Remove underlying files stored during the initial development. This will ensure a fresh start.

In [0]:
dbutils.fs.rm("dbfs:/FileStore/salesdata/published", recurse=True)


Out[1]: True

## Initiate Spark Session

In [0]:
from pyspark.sql import SparkSession
from pyspark.sql.types import StructType, StructField, StringType

In [0]:
spark = SparkSession.builder.appName("SalesDataPrep").getOrCreate()

## Import Data Set into DataFrame

In [0]:
schema = StructType([
    StructField("Order ID", StringType(), True), 
    StructField("Product", StringType(), True), 
    StructField("Quantity Ordered", StringType(), True), 
    StructField("Price Each", StringType(), True), 
    StructField("Order Date", StringType(), True), 
    StructField("Purchase Address", StringType(), True)
])

In [0]:
data_fpath = "dbfs:/FileStore/shared_uploads/sales/input"

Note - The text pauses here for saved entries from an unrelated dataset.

(** The state an [Embedder] works on: its configuration, the table of the
    SQLite file at [cache_db_path], the lazily loaded model, the texts the
    model was asked to encode, and the clock [datetime.now()] reads. *)
Record Embedder := {
  config : Config;
  cache_db : list cache_row;
  model : bool;
  encoded : list string;
  clock : nat
}.

(** [__init__] with [_init_cache_db]: [CREATE TABLE IF NOT EXISTS] keeps the
    table of an existing file and creates an empty one otherwise. *)
Definition Embedder_init (cfg : Config) (file : option (list cache_row)) : Embedder :=
  {| config := cfg; cache_db := default [] file; model := false;
     encoded := []; clock := 0 |}.

Definition _load_model : M Embedder unit :=
  λ s, (Ok tt, {| config := config s; cache_db := cache_db s; model := true;
                  encoded := encoded s; clock := clock s |}).

Definition get_content_hash (content : string) : string := md5_hexdigest content.

(** [SELECT embedding FROM embeddings WHERE content_hash = ?], [fetchone]. *)
Definition _get_cached_embedding (h : string) : M Embedder (option ndarray) :=
  λ s, let result := head (filter (λ r, content_hash r = h) (cache_db s)) in
       (Ok (match result with
            | Some r => Some (pickle_loads (embedding r))
            | None => None
            end), s).

(** [INSERT OR REPLACE]: the rows in conflict on the primary key are
    deleted, then the new row is inserted. *)
Definition insert_or_replace (row : cache_row) (table : list cache_row) : list cache_row :=
  filter (λ r, content_hash r ≠ content_hash row) table ++ [row].

Definition _cache_embedding (h : string) (e : ndarray) : M Embedder unit :=
  λ s, (Ok tt, {| config := config s;
                  cache_db := insert_or_replace
                    {| content_hash := h; embedding := pickle_dumps e;
                       created_at := clock s |} (cache_db s);
                  model := model s; encoded := encoded s;
                  clock := S (clock s) |}).

Definition model_encode_call (text : string) : M Embedder ndarray :=
  λ s, (model_encode (encoded s) text,
        {| config := config s; cache_db := cache_db s; model := model s;
           encoded := encoded s ++ [text]; clock := clock s |}).

Definition generate_embedding (text : string) : M Embedder ndarray :=
  _load_model ;;; model_encode_call text.

Definition get_embedding (text : string) : M Embedder ndarray :=
  let h := get_content_hash text in
  cached_embedding <- _get_cached_embedding h ;;
  match cached_embedding with
  | Some e => ret e
  | None =>
    e <- generate_embedding text ;;
    _cache_embedding h e ;;;
    ret e
  end.

(** *** [chunk_text] *)

(** One pass through the body of the [while] loop appends one chunk; the
    model keeps, with the chunk, the offsets it was cut at. *)
Record window := {
  w_start : Z;
  w_end : Z;
  w_chunk : string
}.

(** What is known of the loop after a bounded number of iterations: it was
    left with these chunks, or it is still running with the chunks appended
    so far. *)
Inductive run :=
| Returned (chunks : list window)
| Running (chunks : list window).

Definition emitted (r : run) : list window :=
  match r with Returned ws => ws | Running ws => ws end.

Definition returned (r : run) : option (list string) :=
  match r with Returned ws => Some (w_chunk <$> ws) | Running _ => None end.

(** The [while start < len(text)] loop, entered with [start] and [chunks]. *)
Fixpoint chunk_loop (fuel : nat) (cfg : Config) (text : string)
    (start : Z) (chunks : list window) : run :=
  match fuel with
  | O => Running chunks
  | S fuel' =>
    if start <? len text then
      let end_ := Z.min (start + chunk_size cfg) (len text) in
      let chunk := py_slice text start end_ in
      let chunks := chunks ++ [{| w_start := start; w_end := end_; w_chunk := chunk |}] in
      let start := end_ - chunk_overlap cfg in
      if start >=? len text then Returned chunks
      else chunk_loop fuel' cfg text start chunks
    else Returned chunks
  end.

(** [chunk_text], observed for [fuel] iterations of its loop. *)
Definition chunk_text_run (fuel : nat) (cfg : Config) (text : string) : run :=
  if String.eqb text "" then Returned []
  else chunk_loop fuel cfg text 0 [].

(** The list [chunk_text] returns, if it returns within [fuel] iterations. *)
Definition chunk_text_pure (fuel : nat) (cfg : Config) (text : string)
    : option (list string) :=
  returned (chunk_text_run fuel cfg text).

Definition chunk_text (fuel : nat) (text : string) : M Embedder (list string) :=
  λ s, (match chunk_text_pure fuel (config s) text with
        | Some chunks => Ok chunks
        | None => Pending
        end, s).

(** [for chunk in chunks: embeddings.append(self.get_embedding(chunk))]. *)
Fixpoint embed_chunks (chunks : list string) (embeddings : list ndarray)
    : M Embedder (list ndarray) :=
  match chunks with
  | [] => ret embeddings
  | chunk :: chunks' =>
    e <- get_embedding chunk ;;
    embed_chunks chunks' (embeddings ++ [e])
  end.

Definition get_embeddings_for_chunks (fuel : nat) (text : string)
    : M Embedder (list ndarray) :=
  chunks <- chunk_text fuel text ;;
  embed_chunks chunks [].

End Embedder.

(** ** search.py *)

Section VectorSearch.
Context `{Library}.

(** A document dictionary as the file scanner builds it; the keys
    ['file_type'], ['file_size'] and ['last_modified'] may be absent. *)
Record document := {
  doc_file_path : string;
  doc_content : string;
  doc_file_type : option string;
  doc_file_size : option Z;
  doc_last_modified : option datetime
}.

Record metadata := {
  file_path : string;
  file_type : string;
  chunk_index : Z;
  file_size : Z;
  last_modified : string
}.

(** The four lists [all_ids], [all_embeddings], [all_metadatas] and
    [all_documents], which are the arguments of [collection.add]. *)
Record batch := {
  all_ids : list string;
  all_embeddings : list floats;
  all_metadatas : list metadata;
  all_documents : list string
}.

Definition empty_batch : batch :=
  {| all_ids := []; all_embeddings := []; all_metadatas := []; all_documents := [] |}.

(** The [i]-th entry of the answer of [collection.query]. *)
Record hit := {
  hit_id : string;
  hit_file_path : string;
  hit_file_type : option string;
  hit_chunk_index : Z;
  hit_document : string;
  hit_distance : Z
}.

(** A result dictionary of [search]. *)
Record query_result := {
  r_file_path : string;
  r_content : string;
  r_similarity : Z;
  r_file_type : string;
  r_chunk_index : Z;
  r_query : string
}.

(** The Chroma collection, an external service: each operation answers,
    raises, or does not return. *)
Class Chroma := {
  collection : Type;
  collection_add : collection → batch → result collection;
  (** [collection.get(where={"file_path": path})['ids']] *)
  collection_get : collection → string → result (list string);
  collection_delete : collection → list string → result collection;
  (** [collection.query(query_embeddings=[e], n_results=n)] *)
  collection_query : collection → floats → Z → result (list hit)
}.
Context `{Chroma}.

(** A call made to the collection. *)
Inductive call :=
| CallAdd (b : batch)
| CallGet (path : string)
| CallDelete (ids : list string)
| CallQuery (e : floats) (n_results : Z).

(** The state a [VectorSearch] works on: its embedder, the collection, the
    calls made to the collection so far and the warnings printed. The
    progress messages of [add_documents] are not recorded. *)
Record VectorSearch := {
  embedder : Embedder;
  store : collection;
  calls : list call;
  warnings : list string
}.

Definition on_embedder {A} (m : M Embedder A) : M VectorSearch A :=
  zoom embedder
       (λ e s, {| embedder := e; store := store s; calls := calls s;
                  warnings := warnings s |}) m.

Definition record_call (c : call) (s : VectorSearch) : VectorSearch :=
  {| embedder := embedder s; store := store s; calls := calls s ++ [c];
     warnings := warnings s |}.

Definition with_store (c : collection) (s : VectorSearch) : VectorSearch :=
  {| embedder := embedder s; store := c; calls := calls s;
     warnings := warnings s |}.

Definition warned (line : string) (s : VectorSearch) : VectorSearch :=
  {| embedder := embedder s; store := store s; calls := calls s;
     warnings := warnings s ++ [line] |}.

Definition print_warning (line : string) : M VectorSearch unit :=
  λ s, (Ok tt, warned line s).

Definition add (b : batch) : M VectorSearch unit :=
  λ s, let s := record_call (CallAdd b) s in
       match collection_add (store s) b with
       | Ok c => (Ok tt, with_store c s)
       | Raise e => (Raise e, s)
       | Pending => (Pending, s)
       end.

Definition get (path : string) : M VectorSearch (list string) :=
  λ s, let s := record_call (CallGet path) s in
       (collection_get (store s) path, s).

Definition delete (ids : list string) : M VectorSearch unit :=
  λ s, let s := record_call (CallDelete ids) s in
       match collection_delete (store s) ids with
       | Ok c => (Ok tt, with_store c s)
       | Raise e => (Raise e, s)
       | Pending => (Pending, s)
       end.

Definition query (e : floats) (n_results : Z) : M VectorSearch (list hit) :=
  λ s, let s := record_call (CallQuery e n_results) s in
       (collection_query (store s) e n_results, s).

sales_data_df = (spark.read.format("csv")
                 .option("header", True)
                 .schema(schema)
                 .load(data_fpath))

In [0]:
sales_data_df.show(10)

+--------+--------------------+----------------+----------+--------------+--------------------+
|Order ID|             Product|Quantity Ordered|Price Each|    Order Date|    Purchase Address|
+--------+--------------------+----------------+----------+--------------+--------------------+
|  295665|  Macbook Pro Laptop|               1|      1700|12/30/19 00:01|136 Church St, Ne...|
|  295666|  LG Washing Machine|               1|     600.0|12/29/19 07:03|562 2nd St, New Y...|
|  295667|USB-C Charging Cable|               1|     11.95|12/12/19 18:21|277 Main St, New ...|
|  295668|    27in FHD Monitor|               1|    149.99|12/22/19 15:13|410 6th St, San F...|
|  295669|USB-C Charging Cable|               1|     11.95|12/18/19 12:38|43 Hill St, Atlan...|
|  295670|AA Batteries (4-p...|               1|      3.84|12/31/19 22:58|200 Jefferson St,...|
|  295671|USB-C Charging Cable|               1|     11.95|12/16/19 15:10|928 12th St, Port...|
|  295672|USB-C Charging Cable|         

In [0]:
sales_data_df.printSchema()

root
 |-- Order ID: string (nullable = true)
 |-- Product: string (nullable = true)
 |-- Quantity Ordered: string (nullable = true)
 |-- Price Each: string (nullable = true)
 |-- Order Date: string (nullable = true)
 |-- Purchase Address: string (nullable = true)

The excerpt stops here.